The performance of SIFT surpassed that of CADD despite
its much simpler algorithm, correctly identifying 66.91% of the damaging
variants and 84.38% of the neutral variants. SIFT assumes
that important DNA bases within a gene are conserved
and not amenable to substitution. Overall, none of the prediction methods
struck a balance between sensitivity and specificity. For instance, we noted
that CADD was very sensitive in detecting the damaging
variants (89.21%); however, it also mispredicted a large fraction of the
neutral variants (43.75%). We then trialled a consensus approach whereby the
functional significance of a variant is defined by agreement between at least
three prediction methods. The approach performed better than all the tools
deployed alone, detecting 84.17% of the deleterious variants and 70.97% of the
neutral variants. A prediction method that integrates an assortment of
algorithms, each assigned an empirically optimised weighting, may be
established in the future for the functional assessment of pharmacogenetic
variants.
Keywords:
Deleteriousness; functional impact; pharmacogenetic variant; predictive
algorithm; receiver operating characteristic analysis
ABSTRAK
Algoritma
ramalan merupakan alat yang penting dalam menterjemahkan data genom kepada
anotasi fungsian yang lebih bermakna. Dalam kajian ini, kami menilai prestasi
lapan kaedah ramalan dalam mengenal pasti kesan fungsian varian farmakogenetik.

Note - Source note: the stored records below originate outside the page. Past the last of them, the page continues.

(* ===== verification/AutofillProofs.v ===== *)
(** Properties of a run of the auto-fill ([AutofillRun.v]): what it queues is either left
    waiting by a run that succeeds or cancelled by one that fails, and the packs it staged
    are settled at its end. *)
From S2P Require Import Prelude GoStrings GoPath Regexp Sql Schema TaskStore TaskProofs Accounts Payload Queue QueueProofs FileSys Episodes Remote.
From S2P Require Import Drive DriveProofs Destination Identity Service Local Autofill Pipeline Media Replacement ReplacementProofs.
From S2P Require Import AutofillRun AutofillFrames.
From Stdlib Require Import Ascii.

(** ** Waiting tasks *)

Definition pending_in (d : Database) (id : string) : Prop := ∃ r, tasks d !! id = Some r ∧ AsyncTask.Status r = "pending".
Definition same_pending (d d' : Database) : Prop := ∀ id, pending_in d' id ↔ pending_in d id.
#[global] Instance same_pending_preorder : PreOrder same_pending.
Proof. split; [by intros d id|]. intros d1 d2 d3 H1 H2 id. by rewrite (H2 id), (H1 id). Qed.

Lemma same_tasks d d' : tasks d' = tasks d → same_pending d d'.
Proof. intros E id. unfold pending_in. by rewrite E. Qed.

(** An update of tasks that are not pending, which leaves them so. *)
Lemma update_pending d P f :
  (∀ id r, P id r = true → AsyncTask.Status r ≠ "pending" ∧ AsyncTask.Status (f r) ≠ "pending") →
  same_pending d (set_tasks (update_where P f (tasks d)) d).
Proof.
  intros HP id. unfold pending_in. cbn [tasks set_tasks]. unfold update_where. rewrite map_lookup_imap.
  destruct (tasks d !! id) as [r|]; simpl; [|done]. destruct (P id r) eqn:E; [|done].
  destruct (HP id r E). split; intros (r' & [= <-] & Hr'); done.
Qed.

Section Database.
Context `{Env}.

Ltac pending_leaf :=
  match goal with
  | |- keeps _ (exec _) => apply keeps_exec; [apply _|]; intros d; simpl; repeat case_match; by apply same_tasks
  | |- keeps _ (stmt _) =>
      apply keeps_stmt; [apply _|]; intros d u d' Hs; simpl in Hs; repeat case_match; simplify_eq/=; by apply same_tasks
  end.

Lemma sp_save r : keeps same_pending (SaveAccount "default" r).
Proof. unfold SaveAccount, put_account. keeps_run; pending_leaf. Qed.

Lemma sp_log id message : keeps same_pending (AppendTaskLog id message).
Proof.
  intros w. eapply wp_mono; [apply log_effect|]. intros [u|e] w'; [|by intros ->].
  intros (n & run & _ & ->). by apply same_tasks.
Qed.

Lemma sp_progress id p : keeps same_pending (UpdateAsyncTaskProgress id p).
Proof.
  intros w. eapply wp_mono; [apply progress_effect|]. intros [u|e] w'; [|by intros ->].
  intros (at_ & ->) id'. unfold pending_in. cbn [tasks set_runs set_tasks]. destruct (tasks (w_db w) !! id) as [t|] eqn:Et; [|done].
  destruct (is_running t) eqn:Er; [|done]. unfold is_running in Er. apply bool_decide_eq_true in Er.
  destruct (decide (id = id')) as [->|]; [|by rewrite lookup_insert_ne].
  rewrite lookup_insert_eq, Et. split; intros (r & [= <-] & Hr); simpl in *; congruence.
Qed.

Kami mengumpulkan varian farmakogenetik yang neutral atau merosakkan fungsi
protein daripada dua pangkalan data atas talian. Kemudian, kami membandingkan
kesan fungsian setiap varian tersebut dengan ramalan yang dijanakan oleh kaedah
yang terpilih. Daripada lapan kaedah tersebut, SIFT (Sorting Intolerant From Tolerant,
atau Mengasingkan Varian Mudarat Daripada Varian Neutral), Mutation Assessor dan CADD (Combined Annotation Dependent Depletion,
atau Kesusutan Bersandarkan Anotasi Gabungan) adalah terbaik dalam menentukan
kesan fungsian sesuatu varian farmakogenetik. SIFT mencapai
prestasi yang lebih baik daripada CADD walaupun algoritmanya
lebih ringkas. Kaedah tersebut dapat mengenal pasti 66.91% varian yang
mencacatkan fungsi protein dan 84.38% varian neutral. Ramalan SIFT adalah
berasaskan anggapan bahawa bes DNA yang penting dalam sesuatu
gen adalah terabadi dan tidak boleh ditukar ganti. Secara keseluruhan, tiada
kaedah ramalan mencapai keseimbangan antara kepekaan dan kekhususan diagnostik.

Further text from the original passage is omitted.